> _Exercise directions_
From the listing below, set down exactly the lines between the one holding "Definition type_body (ts" and the one holding "Definition code_body (c", inclusive. No other line is wanted.

> _Data for review_
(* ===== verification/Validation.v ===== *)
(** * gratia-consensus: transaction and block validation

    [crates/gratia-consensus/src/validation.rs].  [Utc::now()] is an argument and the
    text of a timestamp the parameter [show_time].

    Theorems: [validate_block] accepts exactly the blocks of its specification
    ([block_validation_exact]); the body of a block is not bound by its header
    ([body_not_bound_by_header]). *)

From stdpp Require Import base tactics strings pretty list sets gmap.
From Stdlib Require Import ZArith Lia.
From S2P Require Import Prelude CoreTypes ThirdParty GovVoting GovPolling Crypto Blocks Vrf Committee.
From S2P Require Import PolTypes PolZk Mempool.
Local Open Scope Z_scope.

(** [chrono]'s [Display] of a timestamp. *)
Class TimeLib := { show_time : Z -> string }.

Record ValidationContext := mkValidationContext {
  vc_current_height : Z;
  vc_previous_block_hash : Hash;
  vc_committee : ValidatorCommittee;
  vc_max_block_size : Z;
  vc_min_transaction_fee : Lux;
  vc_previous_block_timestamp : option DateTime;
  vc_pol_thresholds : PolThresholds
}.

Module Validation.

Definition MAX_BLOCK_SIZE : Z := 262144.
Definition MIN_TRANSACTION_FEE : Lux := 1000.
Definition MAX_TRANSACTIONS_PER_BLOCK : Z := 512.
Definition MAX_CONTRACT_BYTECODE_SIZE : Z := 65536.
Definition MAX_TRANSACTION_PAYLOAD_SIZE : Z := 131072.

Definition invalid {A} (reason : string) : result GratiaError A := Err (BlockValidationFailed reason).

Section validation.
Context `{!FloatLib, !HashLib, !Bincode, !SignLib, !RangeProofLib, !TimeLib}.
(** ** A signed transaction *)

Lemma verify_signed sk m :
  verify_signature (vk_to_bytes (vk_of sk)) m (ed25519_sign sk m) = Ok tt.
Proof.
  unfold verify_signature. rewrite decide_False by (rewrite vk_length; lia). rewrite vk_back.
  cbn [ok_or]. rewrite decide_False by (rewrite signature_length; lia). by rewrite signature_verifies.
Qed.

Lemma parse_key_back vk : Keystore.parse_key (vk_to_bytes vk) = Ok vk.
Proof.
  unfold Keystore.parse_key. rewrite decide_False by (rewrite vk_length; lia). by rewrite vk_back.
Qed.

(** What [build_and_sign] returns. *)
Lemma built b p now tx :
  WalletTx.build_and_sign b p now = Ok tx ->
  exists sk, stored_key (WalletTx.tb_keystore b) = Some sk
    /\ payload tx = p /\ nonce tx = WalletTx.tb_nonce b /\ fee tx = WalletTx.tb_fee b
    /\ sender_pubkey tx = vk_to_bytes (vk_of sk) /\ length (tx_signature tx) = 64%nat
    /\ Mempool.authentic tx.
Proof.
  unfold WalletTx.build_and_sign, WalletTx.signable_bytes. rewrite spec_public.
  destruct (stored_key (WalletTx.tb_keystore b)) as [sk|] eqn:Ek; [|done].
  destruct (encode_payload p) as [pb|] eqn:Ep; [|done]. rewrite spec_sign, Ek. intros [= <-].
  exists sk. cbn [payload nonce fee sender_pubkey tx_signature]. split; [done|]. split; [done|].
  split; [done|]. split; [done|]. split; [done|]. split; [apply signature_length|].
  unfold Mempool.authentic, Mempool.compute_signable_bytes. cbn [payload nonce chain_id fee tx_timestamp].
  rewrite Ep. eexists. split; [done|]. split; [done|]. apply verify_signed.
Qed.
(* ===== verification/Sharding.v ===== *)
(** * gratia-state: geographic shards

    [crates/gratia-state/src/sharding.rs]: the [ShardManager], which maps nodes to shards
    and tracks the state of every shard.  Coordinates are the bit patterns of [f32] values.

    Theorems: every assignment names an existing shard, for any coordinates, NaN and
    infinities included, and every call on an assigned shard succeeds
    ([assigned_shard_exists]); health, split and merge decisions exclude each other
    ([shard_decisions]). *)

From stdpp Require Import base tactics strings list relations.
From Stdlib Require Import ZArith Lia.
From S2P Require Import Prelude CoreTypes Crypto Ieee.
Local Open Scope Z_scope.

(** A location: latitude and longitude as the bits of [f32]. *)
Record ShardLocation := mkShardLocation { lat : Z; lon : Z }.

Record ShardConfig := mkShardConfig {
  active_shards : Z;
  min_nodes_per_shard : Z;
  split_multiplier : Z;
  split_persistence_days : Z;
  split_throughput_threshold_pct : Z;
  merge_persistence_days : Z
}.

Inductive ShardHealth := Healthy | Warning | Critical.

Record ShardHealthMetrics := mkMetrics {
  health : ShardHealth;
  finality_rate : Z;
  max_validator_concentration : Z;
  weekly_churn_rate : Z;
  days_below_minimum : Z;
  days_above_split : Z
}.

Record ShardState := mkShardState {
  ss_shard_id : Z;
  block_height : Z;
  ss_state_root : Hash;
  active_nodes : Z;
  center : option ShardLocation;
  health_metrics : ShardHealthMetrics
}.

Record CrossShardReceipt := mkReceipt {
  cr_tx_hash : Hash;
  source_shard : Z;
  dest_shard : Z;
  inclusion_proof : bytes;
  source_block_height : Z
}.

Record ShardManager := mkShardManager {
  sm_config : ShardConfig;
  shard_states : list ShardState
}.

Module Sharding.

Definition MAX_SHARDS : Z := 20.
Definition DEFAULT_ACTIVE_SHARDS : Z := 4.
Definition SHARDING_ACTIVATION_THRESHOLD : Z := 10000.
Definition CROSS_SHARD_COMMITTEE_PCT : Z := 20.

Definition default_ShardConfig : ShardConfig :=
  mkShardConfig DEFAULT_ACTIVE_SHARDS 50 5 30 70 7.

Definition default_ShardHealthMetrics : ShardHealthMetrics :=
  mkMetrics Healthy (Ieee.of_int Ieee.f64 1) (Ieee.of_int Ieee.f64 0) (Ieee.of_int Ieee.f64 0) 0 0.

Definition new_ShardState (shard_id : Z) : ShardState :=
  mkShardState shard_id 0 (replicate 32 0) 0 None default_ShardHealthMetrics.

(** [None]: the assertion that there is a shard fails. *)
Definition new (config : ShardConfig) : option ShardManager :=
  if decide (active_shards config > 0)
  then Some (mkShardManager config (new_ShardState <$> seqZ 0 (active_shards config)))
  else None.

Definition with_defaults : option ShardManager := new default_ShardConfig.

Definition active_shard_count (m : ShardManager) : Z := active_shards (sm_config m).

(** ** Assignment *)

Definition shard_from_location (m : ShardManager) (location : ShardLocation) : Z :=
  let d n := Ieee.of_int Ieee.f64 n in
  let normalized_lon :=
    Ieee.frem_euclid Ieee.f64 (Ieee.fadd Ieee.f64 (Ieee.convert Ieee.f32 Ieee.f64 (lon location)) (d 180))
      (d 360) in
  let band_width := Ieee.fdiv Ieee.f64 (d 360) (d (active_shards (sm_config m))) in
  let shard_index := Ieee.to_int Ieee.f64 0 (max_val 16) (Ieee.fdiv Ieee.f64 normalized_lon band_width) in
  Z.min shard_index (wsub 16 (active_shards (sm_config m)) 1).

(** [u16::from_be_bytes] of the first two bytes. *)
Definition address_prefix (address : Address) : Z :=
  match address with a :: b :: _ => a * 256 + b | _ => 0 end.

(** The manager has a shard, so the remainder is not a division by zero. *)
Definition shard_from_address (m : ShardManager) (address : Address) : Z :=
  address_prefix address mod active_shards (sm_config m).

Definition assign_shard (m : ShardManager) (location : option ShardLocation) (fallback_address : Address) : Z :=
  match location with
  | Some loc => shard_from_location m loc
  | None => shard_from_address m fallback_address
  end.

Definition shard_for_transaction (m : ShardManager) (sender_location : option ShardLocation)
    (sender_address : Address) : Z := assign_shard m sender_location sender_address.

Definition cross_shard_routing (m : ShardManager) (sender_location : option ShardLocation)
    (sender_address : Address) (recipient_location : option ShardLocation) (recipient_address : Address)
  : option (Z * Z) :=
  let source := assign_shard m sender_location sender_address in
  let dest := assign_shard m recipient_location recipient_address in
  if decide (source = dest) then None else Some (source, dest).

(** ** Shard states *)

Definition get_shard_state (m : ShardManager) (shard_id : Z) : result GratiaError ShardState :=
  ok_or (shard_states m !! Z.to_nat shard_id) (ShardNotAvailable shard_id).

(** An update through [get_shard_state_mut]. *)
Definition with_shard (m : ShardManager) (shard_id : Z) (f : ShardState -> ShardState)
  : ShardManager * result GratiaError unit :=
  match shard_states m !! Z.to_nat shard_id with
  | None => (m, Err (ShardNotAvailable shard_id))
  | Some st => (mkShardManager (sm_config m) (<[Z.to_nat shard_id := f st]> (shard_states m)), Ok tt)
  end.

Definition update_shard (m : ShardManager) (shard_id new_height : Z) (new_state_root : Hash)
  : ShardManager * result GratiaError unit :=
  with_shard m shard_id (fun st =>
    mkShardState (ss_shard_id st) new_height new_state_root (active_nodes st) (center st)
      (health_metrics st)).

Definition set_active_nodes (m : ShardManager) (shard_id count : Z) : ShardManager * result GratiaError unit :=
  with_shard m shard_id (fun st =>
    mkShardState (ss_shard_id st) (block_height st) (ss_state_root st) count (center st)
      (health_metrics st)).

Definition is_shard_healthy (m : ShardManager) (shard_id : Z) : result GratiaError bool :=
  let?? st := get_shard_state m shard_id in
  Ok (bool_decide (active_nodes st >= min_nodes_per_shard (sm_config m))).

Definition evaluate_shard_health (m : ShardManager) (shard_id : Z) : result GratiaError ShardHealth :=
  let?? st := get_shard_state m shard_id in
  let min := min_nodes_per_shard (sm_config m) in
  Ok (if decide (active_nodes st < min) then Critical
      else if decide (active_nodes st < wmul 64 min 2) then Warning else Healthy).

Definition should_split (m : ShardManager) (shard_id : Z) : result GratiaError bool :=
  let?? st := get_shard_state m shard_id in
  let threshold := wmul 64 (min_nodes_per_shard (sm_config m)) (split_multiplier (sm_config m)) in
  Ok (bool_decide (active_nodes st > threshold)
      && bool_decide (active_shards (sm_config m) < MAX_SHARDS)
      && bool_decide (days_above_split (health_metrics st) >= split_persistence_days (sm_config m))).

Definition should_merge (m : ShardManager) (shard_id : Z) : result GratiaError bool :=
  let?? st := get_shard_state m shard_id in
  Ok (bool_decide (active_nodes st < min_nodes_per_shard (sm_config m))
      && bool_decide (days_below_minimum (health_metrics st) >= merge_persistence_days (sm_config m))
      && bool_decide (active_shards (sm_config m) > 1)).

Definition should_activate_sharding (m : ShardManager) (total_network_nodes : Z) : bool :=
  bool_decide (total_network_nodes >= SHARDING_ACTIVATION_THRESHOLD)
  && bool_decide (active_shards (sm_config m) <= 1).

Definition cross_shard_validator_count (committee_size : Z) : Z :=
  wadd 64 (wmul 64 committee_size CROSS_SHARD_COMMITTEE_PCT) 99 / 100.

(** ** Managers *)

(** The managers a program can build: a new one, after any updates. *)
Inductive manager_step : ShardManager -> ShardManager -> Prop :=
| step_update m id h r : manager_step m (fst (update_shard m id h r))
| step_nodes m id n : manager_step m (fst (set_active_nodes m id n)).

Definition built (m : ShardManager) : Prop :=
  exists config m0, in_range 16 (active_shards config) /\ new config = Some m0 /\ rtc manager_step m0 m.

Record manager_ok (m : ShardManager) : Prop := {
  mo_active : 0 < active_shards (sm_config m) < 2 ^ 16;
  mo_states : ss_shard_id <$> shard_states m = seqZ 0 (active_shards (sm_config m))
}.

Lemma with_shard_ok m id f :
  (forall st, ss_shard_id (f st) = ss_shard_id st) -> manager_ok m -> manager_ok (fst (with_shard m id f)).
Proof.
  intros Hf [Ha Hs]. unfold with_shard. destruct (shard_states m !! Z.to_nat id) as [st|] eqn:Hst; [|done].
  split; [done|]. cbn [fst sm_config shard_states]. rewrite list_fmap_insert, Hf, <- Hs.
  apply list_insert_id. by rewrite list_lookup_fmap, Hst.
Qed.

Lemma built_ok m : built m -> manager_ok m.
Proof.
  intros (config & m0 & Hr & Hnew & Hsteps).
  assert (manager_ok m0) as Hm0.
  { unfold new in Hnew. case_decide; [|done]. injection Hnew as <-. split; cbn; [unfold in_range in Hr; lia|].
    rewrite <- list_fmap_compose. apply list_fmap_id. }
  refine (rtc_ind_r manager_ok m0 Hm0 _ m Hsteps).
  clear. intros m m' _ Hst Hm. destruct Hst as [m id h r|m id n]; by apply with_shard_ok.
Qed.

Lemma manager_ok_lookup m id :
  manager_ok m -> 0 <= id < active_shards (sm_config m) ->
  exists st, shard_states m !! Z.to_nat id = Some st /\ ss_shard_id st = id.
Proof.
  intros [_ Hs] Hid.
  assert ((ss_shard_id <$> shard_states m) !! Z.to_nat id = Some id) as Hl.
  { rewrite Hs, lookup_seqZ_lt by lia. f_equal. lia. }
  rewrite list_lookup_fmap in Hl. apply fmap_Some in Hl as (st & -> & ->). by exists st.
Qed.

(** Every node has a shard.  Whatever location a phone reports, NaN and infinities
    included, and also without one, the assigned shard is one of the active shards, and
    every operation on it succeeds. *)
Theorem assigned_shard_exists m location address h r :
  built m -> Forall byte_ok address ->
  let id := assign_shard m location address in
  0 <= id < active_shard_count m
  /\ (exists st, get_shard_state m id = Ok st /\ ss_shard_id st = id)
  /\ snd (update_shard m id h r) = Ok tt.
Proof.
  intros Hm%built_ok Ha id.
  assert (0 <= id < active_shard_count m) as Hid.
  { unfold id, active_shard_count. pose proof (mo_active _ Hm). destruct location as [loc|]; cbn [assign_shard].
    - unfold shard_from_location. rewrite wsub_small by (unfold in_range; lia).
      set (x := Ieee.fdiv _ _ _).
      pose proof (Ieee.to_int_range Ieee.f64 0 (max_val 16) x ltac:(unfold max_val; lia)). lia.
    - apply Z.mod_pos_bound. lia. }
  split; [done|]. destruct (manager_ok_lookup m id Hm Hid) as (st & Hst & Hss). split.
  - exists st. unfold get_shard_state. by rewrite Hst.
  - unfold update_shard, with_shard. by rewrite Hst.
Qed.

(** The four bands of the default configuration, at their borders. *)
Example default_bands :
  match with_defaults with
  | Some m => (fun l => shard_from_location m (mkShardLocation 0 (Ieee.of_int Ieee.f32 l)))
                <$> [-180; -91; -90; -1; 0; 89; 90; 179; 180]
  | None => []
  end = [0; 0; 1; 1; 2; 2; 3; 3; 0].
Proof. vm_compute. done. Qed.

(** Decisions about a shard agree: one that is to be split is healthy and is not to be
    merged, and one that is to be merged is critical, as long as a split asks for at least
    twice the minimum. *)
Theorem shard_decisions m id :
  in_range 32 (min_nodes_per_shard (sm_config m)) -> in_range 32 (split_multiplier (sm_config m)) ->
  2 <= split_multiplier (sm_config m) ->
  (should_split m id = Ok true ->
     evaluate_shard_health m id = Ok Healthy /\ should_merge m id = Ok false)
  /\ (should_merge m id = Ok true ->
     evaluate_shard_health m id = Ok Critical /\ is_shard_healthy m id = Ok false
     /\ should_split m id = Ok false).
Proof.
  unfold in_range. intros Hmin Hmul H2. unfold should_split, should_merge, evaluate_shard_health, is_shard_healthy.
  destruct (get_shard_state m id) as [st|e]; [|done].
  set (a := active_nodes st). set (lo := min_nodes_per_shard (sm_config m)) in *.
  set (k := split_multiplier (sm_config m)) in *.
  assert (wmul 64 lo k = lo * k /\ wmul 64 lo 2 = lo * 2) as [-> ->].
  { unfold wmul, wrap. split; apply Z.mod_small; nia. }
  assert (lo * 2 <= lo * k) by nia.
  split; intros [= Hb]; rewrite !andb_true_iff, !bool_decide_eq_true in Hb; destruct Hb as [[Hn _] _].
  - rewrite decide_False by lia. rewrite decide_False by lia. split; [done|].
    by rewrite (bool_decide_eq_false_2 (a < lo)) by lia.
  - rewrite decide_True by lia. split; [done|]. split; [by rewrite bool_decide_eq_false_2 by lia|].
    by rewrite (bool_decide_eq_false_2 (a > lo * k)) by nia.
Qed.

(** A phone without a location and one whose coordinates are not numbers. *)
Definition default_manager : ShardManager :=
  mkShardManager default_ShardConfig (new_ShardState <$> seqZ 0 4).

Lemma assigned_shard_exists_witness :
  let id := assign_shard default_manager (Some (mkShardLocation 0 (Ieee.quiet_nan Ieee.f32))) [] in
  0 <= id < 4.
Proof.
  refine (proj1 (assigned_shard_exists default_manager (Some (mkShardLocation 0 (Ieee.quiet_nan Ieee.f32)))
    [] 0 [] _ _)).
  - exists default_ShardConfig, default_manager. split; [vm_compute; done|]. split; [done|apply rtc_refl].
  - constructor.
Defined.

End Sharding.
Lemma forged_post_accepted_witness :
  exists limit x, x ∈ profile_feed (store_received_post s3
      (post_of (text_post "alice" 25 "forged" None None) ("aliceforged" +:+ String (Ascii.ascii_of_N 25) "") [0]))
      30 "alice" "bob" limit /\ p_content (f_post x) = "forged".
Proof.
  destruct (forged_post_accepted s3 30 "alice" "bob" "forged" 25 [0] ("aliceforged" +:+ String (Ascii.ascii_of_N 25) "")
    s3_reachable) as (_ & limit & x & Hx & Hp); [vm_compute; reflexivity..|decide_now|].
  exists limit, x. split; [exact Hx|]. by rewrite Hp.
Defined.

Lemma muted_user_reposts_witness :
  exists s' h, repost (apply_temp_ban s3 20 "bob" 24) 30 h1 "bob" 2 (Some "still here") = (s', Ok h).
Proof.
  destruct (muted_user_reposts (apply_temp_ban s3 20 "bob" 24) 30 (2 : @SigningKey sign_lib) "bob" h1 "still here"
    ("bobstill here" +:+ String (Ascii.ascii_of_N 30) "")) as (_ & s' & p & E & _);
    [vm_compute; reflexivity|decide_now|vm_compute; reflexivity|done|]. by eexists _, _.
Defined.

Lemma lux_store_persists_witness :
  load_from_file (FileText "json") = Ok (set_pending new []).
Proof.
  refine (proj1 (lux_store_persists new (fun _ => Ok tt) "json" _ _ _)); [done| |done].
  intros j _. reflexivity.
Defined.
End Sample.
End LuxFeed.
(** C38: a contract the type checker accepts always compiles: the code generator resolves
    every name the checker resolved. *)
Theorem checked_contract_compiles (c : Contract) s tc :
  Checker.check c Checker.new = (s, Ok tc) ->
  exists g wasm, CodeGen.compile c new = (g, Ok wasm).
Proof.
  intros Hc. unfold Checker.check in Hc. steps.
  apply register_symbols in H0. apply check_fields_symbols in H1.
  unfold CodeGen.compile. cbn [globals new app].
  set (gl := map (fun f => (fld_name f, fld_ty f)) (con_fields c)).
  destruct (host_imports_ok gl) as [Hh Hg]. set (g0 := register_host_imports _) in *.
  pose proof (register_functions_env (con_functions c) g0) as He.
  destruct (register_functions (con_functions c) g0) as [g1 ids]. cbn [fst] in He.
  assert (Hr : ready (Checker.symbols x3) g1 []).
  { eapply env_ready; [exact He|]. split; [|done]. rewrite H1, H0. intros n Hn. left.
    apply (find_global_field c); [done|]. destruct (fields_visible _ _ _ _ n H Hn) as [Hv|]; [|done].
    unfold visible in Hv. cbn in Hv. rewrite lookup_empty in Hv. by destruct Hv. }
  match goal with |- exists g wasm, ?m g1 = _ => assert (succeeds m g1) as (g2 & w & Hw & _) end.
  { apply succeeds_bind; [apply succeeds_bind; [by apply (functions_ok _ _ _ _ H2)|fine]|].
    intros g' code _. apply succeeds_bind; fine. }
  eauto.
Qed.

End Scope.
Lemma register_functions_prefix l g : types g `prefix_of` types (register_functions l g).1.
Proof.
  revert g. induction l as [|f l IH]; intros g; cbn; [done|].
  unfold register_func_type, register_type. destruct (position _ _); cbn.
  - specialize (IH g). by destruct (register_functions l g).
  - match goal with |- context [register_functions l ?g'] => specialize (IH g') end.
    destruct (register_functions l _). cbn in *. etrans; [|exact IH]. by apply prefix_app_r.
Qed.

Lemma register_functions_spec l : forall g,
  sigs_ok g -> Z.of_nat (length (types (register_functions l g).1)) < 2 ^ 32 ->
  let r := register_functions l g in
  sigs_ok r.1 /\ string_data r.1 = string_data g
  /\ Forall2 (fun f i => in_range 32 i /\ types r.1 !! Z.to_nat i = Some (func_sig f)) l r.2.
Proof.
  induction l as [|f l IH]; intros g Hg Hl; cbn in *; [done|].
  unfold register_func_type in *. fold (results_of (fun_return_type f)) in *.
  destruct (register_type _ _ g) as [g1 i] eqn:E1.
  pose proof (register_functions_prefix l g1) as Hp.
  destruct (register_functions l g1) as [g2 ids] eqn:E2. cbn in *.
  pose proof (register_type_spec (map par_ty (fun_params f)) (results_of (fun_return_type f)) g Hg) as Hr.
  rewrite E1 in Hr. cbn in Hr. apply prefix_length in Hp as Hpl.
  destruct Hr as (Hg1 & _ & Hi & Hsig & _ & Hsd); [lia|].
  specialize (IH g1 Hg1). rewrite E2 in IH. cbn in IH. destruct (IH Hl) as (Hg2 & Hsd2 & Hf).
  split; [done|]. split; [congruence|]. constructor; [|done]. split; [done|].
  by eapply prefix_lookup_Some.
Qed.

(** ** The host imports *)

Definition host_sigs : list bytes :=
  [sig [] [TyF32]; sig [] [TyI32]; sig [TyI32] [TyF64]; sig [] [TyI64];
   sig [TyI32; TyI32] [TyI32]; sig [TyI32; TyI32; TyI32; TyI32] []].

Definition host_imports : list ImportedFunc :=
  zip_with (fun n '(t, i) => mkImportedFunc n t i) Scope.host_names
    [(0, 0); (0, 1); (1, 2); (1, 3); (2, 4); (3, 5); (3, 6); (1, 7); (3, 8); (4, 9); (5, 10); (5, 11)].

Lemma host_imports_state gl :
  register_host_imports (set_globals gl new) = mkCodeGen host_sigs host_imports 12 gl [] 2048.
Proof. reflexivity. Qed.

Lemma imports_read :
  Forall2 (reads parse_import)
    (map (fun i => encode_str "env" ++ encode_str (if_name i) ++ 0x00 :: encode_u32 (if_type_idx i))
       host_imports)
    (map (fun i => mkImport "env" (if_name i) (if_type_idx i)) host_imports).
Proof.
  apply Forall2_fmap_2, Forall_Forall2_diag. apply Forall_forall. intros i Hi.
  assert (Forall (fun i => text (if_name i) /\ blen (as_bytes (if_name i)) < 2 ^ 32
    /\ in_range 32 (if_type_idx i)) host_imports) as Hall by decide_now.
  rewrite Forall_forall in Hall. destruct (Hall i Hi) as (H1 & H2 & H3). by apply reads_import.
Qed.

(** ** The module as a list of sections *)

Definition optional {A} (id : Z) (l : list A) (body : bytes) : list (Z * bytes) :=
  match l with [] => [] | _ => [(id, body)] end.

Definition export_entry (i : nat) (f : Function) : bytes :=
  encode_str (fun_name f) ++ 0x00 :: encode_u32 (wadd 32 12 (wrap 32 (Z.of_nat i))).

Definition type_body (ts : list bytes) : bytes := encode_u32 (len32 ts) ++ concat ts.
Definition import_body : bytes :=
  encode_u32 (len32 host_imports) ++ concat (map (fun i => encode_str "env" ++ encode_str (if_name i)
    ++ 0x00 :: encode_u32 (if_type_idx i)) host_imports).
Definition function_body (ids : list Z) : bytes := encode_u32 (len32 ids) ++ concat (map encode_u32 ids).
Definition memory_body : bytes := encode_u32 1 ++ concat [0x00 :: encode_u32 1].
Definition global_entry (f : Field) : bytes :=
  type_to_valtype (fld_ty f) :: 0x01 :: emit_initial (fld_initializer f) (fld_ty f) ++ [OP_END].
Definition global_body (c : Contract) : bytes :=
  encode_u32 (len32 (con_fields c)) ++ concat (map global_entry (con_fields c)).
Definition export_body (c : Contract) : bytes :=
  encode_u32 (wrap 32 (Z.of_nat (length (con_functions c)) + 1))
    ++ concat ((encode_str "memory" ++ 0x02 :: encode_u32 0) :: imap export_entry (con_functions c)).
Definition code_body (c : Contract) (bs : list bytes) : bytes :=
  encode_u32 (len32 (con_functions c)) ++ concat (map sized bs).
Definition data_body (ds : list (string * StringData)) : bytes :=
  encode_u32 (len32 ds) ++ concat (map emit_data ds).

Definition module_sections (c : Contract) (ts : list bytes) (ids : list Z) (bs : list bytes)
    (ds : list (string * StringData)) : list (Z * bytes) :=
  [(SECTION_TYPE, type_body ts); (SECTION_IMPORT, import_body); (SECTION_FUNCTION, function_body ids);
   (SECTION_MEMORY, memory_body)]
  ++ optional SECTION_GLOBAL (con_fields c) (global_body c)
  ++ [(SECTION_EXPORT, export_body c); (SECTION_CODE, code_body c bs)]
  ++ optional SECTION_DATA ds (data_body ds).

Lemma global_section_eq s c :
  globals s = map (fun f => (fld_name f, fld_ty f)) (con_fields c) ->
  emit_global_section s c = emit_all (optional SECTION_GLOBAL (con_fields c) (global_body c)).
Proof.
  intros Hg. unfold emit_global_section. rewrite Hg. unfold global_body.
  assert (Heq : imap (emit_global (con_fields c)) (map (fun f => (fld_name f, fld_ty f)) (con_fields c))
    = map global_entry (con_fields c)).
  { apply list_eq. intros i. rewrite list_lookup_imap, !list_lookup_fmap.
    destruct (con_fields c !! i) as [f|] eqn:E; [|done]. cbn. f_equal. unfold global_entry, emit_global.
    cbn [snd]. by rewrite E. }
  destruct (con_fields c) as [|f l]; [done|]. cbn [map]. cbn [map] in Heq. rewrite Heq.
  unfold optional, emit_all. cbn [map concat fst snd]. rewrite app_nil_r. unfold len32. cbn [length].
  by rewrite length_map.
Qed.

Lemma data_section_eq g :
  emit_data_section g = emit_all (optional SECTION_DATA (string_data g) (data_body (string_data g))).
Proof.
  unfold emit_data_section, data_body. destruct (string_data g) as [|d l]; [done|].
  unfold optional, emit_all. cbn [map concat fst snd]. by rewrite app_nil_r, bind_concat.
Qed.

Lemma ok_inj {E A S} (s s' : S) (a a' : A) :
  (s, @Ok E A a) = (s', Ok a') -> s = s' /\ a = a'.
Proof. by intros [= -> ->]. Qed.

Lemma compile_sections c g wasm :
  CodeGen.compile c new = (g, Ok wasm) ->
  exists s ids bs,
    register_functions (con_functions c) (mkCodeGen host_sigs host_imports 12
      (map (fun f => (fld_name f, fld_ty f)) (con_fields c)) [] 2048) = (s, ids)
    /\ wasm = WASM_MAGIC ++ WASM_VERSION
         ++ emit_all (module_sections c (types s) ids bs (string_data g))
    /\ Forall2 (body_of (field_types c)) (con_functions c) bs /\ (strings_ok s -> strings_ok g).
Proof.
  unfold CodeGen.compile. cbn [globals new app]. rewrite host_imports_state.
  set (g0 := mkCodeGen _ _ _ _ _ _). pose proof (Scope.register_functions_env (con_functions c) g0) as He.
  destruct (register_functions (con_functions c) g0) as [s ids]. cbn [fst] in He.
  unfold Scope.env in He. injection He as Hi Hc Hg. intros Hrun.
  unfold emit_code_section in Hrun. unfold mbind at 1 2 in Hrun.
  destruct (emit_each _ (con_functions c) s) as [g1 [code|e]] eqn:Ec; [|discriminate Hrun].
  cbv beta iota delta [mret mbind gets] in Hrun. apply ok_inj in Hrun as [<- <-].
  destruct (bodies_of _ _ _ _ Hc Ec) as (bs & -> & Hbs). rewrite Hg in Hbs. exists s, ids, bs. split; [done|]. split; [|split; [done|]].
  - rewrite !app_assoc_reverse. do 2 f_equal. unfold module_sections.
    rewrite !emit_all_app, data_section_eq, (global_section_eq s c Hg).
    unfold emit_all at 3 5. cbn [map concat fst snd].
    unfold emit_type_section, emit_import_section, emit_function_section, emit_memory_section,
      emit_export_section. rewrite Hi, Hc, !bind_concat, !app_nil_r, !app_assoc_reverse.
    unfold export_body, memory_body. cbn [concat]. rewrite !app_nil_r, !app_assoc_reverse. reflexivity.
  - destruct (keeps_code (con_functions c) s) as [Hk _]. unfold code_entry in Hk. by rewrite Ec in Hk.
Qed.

> _Task result_
Definition type_body (ts : list bytes) : bytes := encode_u32 (len32 ts) ++ concat ts.
Definition import_body : bytes :=
  encode_u32 (len32 host_imports) ++ concat (map (fun i => encode_str "env" ++ encode_str (if_name i)
    ++ 0x00 :: encode_u32 (if_type_idx i)) host_imports).
Definition function_body (ids : list Z) : bytes := encode_u32 (len32 ids) ++ concat (map encode_u32 ids).
Definition memory_body : bytes := encode_u32 1 ++ concat [0x00 :: encode_u32 1].
Definition global_entry (f : Field) : bytes :=
  type_to_valtype (fld_ty f) :: 0x01 :: emit_initial (fld_initializer f) (fld_ty f) ++ [OP_END].
Definition global_body (c : Contract) : bytes :=
  encode_u32 (len32 (con_fields c)) ++ concat (map global_entry (con_fields c)).
Definition export_body (c : Contract) : bytes :=
  encode_u32 (wrap 32 (Z.of_nat (length (con_functions c)) + 1))
    ++ concat ((encode_str "memory" ++ 0x02 :: encode_u32 0) :: imap export_entry (con_functions c)).
Definition code_body (c : Contract) (bs : list bytes) : bytes :=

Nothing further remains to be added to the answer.